* WHAT YOU NEED TO DO *
Scan the entries below and return each line that contains "done".

Data items:
-- Opening Marker --
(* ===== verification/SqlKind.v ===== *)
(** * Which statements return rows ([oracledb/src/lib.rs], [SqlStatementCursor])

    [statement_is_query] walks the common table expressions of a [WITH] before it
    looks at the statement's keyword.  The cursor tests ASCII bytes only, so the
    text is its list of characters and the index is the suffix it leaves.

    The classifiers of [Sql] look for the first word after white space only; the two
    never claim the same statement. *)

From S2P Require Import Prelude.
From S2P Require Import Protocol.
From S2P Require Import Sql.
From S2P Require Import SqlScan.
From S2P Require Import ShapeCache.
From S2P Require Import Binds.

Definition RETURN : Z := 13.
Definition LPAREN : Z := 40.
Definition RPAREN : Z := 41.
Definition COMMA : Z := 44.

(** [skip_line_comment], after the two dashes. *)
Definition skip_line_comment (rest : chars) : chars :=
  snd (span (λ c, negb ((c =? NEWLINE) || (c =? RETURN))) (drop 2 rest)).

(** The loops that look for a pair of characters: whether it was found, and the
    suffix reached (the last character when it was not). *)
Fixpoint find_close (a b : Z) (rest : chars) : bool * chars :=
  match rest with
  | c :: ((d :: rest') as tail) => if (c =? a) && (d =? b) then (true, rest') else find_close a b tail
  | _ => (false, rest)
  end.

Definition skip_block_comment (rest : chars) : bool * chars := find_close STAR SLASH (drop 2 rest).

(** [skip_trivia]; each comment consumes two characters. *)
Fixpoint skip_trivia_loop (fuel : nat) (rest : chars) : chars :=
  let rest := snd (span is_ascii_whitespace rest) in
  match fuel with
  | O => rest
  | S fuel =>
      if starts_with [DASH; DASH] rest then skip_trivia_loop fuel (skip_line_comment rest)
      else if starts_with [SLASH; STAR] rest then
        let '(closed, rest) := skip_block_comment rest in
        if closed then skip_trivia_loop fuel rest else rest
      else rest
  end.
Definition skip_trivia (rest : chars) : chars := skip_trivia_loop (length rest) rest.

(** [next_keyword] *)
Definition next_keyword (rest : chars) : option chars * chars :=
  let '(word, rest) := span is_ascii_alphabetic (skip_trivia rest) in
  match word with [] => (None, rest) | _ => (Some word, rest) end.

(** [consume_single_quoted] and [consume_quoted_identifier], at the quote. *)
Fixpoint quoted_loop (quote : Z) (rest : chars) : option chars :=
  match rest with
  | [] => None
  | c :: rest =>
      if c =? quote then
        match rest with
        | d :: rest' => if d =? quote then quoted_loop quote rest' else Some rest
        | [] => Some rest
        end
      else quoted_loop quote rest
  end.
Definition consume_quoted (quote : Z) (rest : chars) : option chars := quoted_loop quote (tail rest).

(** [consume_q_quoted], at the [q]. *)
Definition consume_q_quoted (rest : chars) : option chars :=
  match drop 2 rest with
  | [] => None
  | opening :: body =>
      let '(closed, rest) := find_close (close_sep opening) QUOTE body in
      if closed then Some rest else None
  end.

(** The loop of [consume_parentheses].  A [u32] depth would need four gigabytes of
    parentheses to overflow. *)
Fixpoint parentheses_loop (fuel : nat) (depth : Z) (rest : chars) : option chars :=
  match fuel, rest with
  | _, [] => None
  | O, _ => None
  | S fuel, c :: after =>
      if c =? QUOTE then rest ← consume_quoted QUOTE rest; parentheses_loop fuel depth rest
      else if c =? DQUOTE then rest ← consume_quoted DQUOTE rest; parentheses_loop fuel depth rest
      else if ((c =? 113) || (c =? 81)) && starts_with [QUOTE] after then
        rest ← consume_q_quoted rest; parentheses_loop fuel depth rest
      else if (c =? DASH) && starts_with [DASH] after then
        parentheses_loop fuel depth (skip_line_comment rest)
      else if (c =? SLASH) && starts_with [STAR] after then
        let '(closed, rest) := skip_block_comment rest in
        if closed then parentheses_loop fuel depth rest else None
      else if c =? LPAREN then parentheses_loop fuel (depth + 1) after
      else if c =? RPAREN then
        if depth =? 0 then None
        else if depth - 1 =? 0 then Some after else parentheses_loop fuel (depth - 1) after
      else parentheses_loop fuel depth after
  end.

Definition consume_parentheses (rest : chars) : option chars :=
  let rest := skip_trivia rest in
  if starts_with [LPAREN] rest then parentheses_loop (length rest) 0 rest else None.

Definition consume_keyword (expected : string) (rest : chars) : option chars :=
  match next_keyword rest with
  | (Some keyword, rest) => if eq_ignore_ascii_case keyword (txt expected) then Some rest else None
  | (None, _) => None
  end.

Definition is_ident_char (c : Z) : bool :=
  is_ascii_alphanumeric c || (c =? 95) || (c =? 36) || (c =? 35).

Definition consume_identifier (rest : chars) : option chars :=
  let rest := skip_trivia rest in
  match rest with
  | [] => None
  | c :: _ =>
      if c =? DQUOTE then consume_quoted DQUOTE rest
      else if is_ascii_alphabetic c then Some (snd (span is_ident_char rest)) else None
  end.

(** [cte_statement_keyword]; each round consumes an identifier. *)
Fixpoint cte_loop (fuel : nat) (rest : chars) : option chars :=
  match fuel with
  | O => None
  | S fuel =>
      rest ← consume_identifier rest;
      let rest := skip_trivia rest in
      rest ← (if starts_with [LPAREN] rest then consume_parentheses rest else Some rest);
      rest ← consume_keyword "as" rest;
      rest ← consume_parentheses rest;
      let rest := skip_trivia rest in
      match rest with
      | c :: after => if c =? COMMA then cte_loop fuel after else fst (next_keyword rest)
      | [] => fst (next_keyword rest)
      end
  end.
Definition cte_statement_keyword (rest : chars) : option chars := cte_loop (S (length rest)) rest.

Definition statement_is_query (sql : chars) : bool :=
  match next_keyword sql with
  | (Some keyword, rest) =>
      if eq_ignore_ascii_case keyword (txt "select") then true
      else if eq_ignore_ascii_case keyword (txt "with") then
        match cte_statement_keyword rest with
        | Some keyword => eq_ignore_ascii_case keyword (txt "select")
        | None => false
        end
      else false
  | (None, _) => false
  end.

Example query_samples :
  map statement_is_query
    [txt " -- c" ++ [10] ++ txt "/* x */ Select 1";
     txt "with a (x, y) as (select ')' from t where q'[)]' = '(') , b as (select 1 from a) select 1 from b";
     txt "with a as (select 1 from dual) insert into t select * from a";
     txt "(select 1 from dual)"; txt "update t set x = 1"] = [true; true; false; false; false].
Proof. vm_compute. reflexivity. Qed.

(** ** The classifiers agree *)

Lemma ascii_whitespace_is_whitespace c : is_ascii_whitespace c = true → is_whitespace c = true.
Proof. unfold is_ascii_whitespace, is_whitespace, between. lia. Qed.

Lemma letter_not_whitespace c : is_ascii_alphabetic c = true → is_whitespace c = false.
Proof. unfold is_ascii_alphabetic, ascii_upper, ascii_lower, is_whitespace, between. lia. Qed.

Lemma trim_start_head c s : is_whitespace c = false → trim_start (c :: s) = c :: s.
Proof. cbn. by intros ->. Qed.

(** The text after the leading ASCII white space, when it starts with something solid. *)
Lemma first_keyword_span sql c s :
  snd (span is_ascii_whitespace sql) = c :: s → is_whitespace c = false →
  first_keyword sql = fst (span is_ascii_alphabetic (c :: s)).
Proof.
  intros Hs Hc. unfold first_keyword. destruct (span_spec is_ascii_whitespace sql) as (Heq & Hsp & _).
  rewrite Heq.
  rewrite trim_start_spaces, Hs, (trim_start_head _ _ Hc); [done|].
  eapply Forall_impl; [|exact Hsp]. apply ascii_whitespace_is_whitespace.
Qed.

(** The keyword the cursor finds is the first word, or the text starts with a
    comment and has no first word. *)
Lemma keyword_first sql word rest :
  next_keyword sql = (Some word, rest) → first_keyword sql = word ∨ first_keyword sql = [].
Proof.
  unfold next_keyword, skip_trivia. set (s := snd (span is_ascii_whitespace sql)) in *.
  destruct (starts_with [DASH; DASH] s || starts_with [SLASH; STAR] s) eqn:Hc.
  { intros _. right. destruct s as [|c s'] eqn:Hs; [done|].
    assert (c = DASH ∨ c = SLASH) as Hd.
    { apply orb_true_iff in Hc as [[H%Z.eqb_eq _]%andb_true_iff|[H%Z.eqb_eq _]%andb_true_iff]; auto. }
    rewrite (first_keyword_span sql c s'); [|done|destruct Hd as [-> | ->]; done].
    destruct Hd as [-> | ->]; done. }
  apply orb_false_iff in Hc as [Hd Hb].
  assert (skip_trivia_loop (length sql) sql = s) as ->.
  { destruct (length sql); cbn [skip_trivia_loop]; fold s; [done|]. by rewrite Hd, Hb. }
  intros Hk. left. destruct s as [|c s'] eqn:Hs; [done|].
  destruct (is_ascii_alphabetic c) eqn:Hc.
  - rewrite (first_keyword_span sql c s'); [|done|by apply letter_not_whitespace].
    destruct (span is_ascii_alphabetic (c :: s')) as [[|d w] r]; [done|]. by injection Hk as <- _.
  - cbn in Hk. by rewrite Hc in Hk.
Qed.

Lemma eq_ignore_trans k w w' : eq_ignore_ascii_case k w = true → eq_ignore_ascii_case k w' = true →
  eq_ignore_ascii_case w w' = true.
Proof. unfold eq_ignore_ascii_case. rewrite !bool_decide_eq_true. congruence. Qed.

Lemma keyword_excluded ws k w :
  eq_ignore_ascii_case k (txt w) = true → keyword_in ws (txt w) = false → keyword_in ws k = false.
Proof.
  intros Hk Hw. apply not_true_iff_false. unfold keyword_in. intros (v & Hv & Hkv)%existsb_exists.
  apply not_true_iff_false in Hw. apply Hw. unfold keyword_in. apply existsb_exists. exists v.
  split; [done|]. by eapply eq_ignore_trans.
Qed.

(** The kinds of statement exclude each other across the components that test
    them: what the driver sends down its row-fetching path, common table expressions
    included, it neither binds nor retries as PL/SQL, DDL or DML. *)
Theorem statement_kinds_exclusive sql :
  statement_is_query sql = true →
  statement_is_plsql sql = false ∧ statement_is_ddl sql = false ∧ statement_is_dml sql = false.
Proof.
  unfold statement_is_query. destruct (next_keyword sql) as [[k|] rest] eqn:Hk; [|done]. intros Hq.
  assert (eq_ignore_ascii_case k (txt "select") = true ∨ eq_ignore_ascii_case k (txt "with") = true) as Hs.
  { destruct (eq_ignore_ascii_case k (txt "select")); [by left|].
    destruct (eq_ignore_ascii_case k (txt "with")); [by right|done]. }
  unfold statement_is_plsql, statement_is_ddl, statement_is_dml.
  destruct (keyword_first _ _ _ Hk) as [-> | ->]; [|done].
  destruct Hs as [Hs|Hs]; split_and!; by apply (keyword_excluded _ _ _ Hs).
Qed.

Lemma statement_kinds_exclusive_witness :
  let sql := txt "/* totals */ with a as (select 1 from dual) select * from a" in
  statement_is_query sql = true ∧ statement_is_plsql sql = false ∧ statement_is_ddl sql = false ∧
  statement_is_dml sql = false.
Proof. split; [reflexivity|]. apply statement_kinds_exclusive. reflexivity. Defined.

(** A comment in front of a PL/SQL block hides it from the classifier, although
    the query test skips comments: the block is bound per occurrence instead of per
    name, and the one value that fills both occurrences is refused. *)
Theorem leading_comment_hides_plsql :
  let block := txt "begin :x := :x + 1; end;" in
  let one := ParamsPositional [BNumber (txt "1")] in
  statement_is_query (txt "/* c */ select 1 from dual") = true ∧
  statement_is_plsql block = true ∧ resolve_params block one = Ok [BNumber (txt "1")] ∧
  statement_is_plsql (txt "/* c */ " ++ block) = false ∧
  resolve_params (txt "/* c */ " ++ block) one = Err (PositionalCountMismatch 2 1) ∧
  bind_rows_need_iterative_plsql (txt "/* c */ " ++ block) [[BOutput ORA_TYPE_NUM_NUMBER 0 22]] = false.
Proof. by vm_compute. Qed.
-- Closing Marker --
* OUTPUT OF THE EXERCISE *
  rewrite trim_start_spaces, Hs, (trim_start_head _ _ Hc); [done|].
  { intros _. right. destruct s as [|c s'] eqn:Hs; [done|].
    rewrite (first_keyword_span sql c s'); [|done|destruct Hd as [-> | ->]; done].
    destruct Hd as [-> | ->]; done. }
  { destruct (length sql); cbn [skip_trivia_loop]; fold s; [done|]. by rewrite Hd, Hb. }
  intros Hk. left. destruct s as [|c s'] eqn:Hs; [done|].
  - rewrite (first_keyword_span sql c s'); [|done|by apply letter_not_whitespace].
    destruct (span is_ascii_alphabetic (c :: s')) as [[|d w] r]; [done|]. by injection Hk as <- _.
  split; [done|]. by eapply eq_ignore_trans.
  unfold statement_is_query. destruct (next_keyword sql) as [[k|] rest] eqn:Hk; [|done]. intros Hq.
    destruct (eq_ignore_ascii_case k (txt "with")); [by right|done]. }
  destruct (keyword_first _ _ _ Hk) as [-> | ->]; [|done].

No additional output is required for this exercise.